■ **INSTRUCTIONS FOR THE TASK**
Print, in exact form, the lines below from the one containing "leaf (words s3) 4 new va = leaf" through the one containing "intros HI E.", and omit all others.

== Segment start ==

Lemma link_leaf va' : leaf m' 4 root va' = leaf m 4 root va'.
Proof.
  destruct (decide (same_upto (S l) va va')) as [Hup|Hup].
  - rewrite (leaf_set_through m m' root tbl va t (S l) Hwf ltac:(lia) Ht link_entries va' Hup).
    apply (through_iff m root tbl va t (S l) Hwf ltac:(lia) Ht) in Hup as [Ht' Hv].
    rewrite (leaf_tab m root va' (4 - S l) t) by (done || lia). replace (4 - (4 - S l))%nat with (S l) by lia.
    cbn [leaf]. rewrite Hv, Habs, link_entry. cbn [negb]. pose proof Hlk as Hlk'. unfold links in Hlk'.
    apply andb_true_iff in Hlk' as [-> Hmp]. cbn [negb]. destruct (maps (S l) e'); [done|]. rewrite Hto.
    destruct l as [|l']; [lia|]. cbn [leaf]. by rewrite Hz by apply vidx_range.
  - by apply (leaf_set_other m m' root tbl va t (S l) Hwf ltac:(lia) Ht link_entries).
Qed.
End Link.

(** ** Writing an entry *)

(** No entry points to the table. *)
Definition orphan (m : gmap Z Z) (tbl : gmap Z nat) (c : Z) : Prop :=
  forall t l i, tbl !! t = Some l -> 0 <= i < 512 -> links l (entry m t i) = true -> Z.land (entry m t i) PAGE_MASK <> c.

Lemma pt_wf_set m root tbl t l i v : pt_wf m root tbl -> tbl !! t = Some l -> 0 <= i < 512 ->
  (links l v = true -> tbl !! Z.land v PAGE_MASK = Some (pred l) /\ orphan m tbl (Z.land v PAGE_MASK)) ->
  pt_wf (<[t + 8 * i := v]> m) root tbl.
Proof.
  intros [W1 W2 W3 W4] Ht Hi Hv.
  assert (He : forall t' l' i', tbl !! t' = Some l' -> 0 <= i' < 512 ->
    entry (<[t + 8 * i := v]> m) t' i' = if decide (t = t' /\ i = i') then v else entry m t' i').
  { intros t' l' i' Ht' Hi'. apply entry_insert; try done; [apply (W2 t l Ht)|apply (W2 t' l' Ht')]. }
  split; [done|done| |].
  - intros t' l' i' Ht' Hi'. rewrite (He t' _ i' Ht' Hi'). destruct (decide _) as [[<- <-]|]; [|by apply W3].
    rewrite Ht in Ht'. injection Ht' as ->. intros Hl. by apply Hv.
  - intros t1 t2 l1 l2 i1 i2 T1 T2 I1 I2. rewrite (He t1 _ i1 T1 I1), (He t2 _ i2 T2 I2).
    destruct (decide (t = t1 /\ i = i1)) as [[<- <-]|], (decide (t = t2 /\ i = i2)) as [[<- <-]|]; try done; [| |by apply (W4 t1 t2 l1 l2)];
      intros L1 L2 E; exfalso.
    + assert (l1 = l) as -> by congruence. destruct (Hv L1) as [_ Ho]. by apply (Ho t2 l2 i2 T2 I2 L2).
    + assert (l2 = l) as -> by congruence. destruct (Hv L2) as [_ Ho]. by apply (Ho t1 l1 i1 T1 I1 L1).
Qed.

== Segment end ==
== Segment start ==

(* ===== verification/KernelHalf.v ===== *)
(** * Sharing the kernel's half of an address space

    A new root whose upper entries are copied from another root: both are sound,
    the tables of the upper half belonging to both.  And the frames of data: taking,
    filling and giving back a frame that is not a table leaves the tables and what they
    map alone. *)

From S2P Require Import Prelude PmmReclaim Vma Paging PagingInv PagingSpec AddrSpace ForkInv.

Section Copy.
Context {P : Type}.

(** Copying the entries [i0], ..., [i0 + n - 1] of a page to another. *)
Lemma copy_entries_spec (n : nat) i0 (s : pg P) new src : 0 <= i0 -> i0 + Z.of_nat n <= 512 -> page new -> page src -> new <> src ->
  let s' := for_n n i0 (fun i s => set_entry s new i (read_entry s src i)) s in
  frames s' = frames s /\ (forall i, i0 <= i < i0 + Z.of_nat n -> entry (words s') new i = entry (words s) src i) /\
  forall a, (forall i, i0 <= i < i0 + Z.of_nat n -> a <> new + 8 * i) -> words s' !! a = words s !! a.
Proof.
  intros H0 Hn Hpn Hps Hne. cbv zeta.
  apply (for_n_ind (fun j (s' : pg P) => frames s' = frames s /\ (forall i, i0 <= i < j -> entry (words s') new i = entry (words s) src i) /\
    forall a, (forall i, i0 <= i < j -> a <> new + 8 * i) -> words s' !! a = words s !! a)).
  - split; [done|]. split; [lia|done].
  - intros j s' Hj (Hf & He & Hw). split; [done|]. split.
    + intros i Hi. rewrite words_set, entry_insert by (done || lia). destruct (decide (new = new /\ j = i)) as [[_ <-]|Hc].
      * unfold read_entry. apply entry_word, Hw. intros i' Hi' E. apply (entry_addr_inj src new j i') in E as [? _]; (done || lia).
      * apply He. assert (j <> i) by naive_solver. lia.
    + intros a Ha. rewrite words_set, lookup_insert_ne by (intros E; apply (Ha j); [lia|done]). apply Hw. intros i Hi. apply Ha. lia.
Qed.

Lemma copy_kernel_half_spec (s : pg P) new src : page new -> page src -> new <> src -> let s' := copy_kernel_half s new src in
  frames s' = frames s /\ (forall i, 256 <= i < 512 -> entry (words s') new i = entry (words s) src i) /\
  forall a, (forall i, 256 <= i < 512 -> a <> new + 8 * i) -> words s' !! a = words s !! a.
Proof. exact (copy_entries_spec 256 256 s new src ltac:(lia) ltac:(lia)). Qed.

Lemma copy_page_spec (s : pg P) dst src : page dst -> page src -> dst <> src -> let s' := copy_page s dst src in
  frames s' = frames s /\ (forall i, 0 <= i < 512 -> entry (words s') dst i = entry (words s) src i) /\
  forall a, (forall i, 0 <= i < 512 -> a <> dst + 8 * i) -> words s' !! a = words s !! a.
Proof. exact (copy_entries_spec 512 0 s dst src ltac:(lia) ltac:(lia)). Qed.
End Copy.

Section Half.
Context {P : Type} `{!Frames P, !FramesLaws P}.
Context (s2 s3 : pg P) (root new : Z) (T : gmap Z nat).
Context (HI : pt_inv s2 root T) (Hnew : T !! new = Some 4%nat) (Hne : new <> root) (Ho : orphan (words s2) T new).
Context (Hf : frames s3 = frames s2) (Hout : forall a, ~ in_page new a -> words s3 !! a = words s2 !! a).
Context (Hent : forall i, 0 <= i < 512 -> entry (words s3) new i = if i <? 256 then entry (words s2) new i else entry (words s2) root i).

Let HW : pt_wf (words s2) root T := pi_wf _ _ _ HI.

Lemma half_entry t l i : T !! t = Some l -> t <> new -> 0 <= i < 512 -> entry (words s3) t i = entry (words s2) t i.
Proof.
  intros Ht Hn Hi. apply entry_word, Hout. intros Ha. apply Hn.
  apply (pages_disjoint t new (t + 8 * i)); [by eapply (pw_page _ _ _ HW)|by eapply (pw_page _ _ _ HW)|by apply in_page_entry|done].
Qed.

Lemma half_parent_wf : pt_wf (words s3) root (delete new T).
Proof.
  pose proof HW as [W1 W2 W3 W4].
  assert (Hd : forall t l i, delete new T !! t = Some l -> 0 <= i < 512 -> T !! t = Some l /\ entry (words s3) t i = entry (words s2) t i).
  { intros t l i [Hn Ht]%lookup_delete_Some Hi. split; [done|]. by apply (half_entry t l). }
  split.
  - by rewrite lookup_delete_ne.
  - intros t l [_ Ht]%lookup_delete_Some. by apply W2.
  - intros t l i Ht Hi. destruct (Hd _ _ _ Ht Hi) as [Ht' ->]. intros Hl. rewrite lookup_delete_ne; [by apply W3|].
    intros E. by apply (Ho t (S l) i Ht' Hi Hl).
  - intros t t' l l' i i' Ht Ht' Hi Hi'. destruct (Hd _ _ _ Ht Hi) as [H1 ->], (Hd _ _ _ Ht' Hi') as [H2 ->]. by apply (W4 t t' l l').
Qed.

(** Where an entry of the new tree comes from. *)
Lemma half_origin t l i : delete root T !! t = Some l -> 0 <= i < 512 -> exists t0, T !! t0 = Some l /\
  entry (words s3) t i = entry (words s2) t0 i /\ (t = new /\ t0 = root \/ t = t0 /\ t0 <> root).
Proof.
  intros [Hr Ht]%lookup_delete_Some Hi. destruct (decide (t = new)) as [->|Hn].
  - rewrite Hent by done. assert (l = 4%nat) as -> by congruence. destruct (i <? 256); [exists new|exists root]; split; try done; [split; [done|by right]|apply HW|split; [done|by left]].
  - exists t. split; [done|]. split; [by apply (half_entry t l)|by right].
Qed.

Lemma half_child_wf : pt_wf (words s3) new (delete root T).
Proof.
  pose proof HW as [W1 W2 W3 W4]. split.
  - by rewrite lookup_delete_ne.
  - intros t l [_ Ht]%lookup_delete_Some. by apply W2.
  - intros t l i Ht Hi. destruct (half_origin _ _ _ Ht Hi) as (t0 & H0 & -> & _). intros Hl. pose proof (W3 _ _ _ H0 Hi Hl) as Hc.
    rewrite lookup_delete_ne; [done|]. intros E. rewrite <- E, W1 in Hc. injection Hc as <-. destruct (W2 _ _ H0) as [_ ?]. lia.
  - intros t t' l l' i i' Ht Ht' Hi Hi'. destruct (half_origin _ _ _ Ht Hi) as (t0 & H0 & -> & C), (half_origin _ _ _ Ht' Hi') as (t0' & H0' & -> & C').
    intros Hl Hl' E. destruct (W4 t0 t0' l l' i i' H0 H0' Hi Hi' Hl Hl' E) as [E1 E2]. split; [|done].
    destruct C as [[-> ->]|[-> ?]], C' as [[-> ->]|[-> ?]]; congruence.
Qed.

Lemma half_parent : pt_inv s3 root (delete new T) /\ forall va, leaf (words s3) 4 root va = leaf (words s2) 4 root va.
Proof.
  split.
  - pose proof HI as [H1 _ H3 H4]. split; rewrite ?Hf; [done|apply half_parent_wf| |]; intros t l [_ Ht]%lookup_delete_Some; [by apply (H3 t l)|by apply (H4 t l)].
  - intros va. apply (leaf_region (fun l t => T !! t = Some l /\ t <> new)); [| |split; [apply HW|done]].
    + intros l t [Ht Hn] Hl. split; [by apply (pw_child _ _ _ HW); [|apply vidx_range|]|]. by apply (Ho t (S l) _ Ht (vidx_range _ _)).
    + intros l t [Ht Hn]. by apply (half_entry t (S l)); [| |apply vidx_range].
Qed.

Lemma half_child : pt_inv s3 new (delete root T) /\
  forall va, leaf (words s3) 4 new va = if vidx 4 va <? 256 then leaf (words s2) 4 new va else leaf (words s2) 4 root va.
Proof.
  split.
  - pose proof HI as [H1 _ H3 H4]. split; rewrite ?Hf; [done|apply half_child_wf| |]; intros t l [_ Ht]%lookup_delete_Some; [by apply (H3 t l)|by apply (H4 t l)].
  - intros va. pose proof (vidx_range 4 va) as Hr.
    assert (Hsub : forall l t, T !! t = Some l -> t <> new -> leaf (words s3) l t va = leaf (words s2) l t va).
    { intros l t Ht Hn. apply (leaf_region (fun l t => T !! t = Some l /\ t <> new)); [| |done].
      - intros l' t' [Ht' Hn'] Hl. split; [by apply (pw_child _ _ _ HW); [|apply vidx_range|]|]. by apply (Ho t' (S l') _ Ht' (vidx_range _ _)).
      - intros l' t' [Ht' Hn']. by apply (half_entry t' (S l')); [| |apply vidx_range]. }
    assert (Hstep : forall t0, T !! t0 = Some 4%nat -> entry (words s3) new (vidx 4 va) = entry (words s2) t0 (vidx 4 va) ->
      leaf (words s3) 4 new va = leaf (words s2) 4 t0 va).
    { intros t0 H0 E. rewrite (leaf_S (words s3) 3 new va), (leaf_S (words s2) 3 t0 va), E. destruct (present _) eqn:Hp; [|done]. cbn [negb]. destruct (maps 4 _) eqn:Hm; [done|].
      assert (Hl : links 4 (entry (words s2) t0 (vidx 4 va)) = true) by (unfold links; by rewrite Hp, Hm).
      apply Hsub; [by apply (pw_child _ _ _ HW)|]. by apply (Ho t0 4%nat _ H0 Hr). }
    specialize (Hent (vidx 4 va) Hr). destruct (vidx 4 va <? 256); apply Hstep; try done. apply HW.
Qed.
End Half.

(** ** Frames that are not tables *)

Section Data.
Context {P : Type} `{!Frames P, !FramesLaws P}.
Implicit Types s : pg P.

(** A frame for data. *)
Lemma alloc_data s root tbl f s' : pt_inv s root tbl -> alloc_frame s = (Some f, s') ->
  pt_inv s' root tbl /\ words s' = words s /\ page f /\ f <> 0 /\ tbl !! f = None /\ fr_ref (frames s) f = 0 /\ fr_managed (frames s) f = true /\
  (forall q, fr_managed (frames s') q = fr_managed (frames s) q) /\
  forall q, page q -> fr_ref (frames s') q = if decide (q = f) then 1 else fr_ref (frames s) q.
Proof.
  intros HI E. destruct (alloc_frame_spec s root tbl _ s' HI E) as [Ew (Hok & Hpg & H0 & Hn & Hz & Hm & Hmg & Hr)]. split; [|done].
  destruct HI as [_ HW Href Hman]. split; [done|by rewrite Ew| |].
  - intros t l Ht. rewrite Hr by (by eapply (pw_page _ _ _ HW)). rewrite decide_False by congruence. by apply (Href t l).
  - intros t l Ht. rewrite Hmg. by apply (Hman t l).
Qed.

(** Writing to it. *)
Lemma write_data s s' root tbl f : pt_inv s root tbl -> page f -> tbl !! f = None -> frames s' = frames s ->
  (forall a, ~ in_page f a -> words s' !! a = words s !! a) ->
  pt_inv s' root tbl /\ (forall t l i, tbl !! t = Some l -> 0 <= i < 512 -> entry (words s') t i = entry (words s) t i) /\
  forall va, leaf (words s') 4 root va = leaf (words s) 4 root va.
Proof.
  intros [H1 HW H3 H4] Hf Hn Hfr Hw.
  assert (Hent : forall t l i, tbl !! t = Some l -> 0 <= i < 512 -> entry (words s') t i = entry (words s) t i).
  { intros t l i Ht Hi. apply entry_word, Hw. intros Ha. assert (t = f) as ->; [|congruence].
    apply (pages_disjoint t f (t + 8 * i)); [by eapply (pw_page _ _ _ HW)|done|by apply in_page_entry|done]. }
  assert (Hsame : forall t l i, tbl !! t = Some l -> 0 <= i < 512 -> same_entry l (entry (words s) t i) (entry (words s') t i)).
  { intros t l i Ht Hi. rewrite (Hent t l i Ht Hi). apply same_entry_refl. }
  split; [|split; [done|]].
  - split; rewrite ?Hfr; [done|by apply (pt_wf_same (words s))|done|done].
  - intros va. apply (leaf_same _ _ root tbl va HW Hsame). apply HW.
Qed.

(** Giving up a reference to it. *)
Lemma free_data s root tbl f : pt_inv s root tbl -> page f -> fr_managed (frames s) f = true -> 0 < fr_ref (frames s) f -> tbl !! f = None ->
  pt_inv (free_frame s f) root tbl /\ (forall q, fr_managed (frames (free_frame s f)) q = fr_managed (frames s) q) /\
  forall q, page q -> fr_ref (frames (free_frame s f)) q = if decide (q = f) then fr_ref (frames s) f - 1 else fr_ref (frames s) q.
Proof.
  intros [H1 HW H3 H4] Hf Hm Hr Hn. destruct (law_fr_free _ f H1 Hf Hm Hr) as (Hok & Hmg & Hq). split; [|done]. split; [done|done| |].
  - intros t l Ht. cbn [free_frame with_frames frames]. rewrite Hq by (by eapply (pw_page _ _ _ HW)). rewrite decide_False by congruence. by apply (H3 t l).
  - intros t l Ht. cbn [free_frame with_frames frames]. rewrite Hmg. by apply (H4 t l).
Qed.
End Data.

== Segment end ==
== Segment start ==

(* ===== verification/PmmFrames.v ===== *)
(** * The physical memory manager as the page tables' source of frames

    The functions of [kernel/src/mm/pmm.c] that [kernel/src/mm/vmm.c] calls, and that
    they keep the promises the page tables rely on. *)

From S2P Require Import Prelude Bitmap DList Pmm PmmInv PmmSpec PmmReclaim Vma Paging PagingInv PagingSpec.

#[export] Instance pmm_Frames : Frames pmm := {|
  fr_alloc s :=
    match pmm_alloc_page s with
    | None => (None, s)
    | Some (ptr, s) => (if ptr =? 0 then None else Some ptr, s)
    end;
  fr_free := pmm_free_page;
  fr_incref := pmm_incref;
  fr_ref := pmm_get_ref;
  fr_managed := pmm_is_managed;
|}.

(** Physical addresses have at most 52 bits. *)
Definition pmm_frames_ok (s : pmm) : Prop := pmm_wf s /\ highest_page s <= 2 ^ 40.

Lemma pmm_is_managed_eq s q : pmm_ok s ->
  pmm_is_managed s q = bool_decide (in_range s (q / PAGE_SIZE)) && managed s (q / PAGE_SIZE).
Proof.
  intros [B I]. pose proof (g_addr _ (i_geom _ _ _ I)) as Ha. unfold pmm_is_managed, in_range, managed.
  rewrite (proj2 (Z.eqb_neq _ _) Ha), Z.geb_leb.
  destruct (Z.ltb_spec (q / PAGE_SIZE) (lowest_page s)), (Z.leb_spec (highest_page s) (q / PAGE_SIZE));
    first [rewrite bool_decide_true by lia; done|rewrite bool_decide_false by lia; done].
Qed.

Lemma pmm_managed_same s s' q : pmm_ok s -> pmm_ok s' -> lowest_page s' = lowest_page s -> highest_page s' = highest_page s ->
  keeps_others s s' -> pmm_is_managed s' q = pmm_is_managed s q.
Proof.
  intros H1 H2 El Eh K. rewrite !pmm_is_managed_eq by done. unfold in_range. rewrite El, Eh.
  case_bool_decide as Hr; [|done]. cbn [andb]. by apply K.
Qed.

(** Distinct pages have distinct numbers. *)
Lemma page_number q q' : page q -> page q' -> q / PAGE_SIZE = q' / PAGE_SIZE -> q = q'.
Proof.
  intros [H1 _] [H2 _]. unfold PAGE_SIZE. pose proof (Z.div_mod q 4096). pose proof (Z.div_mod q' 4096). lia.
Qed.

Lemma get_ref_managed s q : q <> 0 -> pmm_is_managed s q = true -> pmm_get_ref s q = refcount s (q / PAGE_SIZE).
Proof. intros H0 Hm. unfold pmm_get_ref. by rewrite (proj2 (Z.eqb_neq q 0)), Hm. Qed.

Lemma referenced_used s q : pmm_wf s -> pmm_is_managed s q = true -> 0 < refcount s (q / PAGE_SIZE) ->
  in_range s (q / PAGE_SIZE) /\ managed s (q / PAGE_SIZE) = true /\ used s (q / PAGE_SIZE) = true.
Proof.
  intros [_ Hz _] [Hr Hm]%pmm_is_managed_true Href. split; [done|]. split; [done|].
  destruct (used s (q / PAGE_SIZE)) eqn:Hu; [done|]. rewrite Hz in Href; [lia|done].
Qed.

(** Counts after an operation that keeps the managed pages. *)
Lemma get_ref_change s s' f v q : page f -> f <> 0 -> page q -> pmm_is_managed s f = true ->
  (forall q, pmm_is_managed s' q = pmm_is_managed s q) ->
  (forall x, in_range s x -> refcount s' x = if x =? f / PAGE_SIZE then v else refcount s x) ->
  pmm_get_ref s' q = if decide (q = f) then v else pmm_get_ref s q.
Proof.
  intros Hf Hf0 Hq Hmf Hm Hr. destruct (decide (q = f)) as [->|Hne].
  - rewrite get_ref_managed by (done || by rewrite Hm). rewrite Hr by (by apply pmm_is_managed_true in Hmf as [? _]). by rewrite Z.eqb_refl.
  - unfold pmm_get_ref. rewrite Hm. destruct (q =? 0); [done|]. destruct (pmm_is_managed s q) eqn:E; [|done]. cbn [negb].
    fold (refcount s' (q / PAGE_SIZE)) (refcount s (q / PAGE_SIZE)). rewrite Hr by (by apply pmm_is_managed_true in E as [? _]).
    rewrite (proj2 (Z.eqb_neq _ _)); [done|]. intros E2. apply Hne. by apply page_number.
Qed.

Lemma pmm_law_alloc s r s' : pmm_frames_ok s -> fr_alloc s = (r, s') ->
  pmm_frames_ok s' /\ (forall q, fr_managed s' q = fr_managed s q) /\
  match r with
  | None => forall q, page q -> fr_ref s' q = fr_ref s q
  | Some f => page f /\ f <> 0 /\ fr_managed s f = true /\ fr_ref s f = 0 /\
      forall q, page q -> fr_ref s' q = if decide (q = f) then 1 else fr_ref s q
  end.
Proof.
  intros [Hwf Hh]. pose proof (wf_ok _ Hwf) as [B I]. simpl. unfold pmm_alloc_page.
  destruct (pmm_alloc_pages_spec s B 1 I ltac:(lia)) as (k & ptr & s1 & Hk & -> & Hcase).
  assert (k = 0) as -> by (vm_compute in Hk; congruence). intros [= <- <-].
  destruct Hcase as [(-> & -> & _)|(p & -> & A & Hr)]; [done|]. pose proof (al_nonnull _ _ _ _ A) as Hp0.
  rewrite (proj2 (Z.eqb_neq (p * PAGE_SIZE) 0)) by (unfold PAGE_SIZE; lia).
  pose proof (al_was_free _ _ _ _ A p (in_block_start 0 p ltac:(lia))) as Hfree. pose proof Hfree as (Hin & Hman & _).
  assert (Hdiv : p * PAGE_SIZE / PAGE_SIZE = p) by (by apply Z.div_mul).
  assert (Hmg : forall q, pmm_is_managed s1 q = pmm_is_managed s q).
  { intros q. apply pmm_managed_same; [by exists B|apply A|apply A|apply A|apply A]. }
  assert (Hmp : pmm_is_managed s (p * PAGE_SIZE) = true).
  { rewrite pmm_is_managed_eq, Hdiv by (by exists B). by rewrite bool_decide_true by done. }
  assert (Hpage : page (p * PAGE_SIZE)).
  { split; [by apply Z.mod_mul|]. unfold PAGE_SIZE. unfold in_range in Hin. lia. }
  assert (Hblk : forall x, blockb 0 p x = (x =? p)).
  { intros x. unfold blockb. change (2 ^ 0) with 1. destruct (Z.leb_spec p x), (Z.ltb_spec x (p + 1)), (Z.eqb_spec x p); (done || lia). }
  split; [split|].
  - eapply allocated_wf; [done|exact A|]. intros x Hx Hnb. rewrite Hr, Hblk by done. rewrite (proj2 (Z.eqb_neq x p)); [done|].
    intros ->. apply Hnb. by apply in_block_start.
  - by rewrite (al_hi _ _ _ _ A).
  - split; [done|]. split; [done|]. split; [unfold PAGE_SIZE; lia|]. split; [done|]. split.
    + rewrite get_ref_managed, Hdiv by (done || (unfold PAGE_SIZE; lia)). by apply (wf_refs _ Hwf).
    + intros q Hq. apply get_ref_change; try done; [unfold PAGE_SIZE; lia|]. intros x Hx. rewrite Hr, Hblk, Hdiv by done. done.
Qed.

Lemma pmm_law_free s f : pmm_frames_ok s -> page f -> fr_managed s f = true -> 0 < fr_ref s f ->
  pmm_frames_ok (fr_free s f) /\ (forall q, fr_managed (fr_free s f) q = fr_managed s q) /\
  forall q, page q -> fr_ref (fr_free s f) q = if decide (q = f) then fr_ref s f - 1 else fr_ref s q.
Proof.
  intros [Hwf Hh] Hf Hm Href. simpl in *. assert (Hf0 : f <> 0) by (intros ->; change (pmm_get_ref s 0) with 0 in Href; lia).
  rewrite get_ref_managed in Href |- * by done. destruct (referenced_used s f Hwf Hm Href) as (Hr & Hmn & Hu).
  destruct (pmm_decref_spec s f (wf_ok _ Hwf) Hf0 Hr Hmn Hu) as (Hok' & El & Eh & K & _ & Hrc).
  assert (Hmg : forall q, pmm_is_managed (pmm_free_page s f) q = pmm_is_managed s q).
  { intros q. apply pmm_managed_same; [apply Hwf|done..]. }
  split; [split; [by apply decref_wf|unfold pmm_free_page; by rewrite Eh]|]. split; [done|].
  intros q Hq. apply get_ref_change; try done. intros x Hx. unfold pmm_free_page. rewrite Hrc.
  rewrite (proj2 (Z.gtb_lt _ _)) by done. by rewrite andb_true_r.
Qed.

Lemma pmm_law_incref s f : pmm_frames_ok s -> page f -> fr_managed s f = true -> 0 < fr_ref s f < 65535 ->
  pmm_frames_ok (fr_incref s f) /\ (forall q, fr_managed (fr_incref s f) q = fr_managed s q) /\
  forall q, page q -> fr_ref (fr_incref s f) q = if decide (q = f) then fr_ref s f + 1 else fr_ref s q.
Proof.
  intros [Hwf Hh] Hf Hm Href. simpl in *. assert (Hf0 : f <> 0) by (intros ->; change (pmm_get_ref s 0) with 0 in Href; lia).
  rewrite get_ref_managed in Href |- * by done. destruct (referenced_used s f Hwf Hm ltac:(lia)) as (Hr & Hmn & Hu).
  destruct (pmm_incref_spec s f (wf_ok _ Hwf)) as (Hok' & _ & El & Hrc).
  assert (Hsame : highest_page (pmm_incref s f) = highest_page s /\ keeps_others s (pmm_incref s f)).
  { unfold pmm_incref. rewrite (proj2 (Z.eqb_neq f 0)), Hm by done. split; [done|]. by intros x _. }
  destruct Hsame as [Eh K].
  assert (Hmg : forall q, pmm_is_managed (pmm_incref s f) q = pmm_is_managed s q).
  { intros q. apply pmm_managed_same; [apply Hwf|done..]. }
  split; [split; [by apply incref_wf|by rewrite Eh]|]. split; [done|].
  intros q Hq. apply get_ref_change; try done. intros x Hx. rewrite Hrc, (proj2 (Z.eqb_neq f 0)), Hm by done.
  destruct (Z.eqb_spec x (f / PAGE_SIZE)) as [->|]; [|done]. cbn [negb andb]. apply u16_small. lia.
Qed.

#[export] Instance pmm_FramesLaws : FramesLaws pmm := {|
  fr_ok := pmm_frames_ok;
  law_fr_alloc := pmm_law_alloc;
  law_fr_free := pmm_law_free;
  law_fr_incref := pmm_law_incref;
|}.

== Segment end ==

■ **ANSWER TO THIS TASK**
      leaf (words s3) 4 new va = leaf (words s2) 4 t0 va).
    { intros t0 H0 E. rewrite (leaf_S (words s3) 3 new va), (leaf_S (words s2) 3 t0 va), E. destruct (present _) eqn:Hp; [|done]. cbn [negb]. destruct (maps 4 _) eqn:Hm; [done|].
      assert (Hl : links 4 (entry (words s2) t0 (vidx 4 va)) = true) by (unfold links; by rewrite Hp, Hm).
      apply Hsub; [by apply (pw_child _ _ _ HW)|]. by apply (Ho t0 4%nat _ H0 Hr). }
    specialize (Hent (vidx 4 va) Hr). destruct (vidx 4 va <? 256); apply Hstep; try done. apply HW.
Qed.
End Half.

(** ** Frames that are not tables *)

Section Data.
Context {P : Type} `{!Frames P, !FramesLaws P}.
Implicit Types s : pg P.

(** A frame for data. *)
Lemma alloc_data s root tbl f s' : pt_inv s root tbl -> alloc_frame s = (Some f, s') ->
  pt_inv s' root tbl /\ words s' = words s /\ page f /\ f <> 0 /\ tbl !! f = None /\ fr_ref (frames s) f = 0 /\ fr_managed (frames s) f = true /\
  (forall q, fr_managed (frames s') q = fr_managed (frames s) q) /\
  forall q, page q -> fr_ref (frames s') q = if decide (q = f) then 1 else fr_ref (frames s) q.
Proof.
  intros HI E. destruct (alloc_frame_spec s root tbl _ s' HI E) as [Ew (Hok & Hpg & H0 & Hn & Hz & Hm & Hmg & Hr)]. split; [|done].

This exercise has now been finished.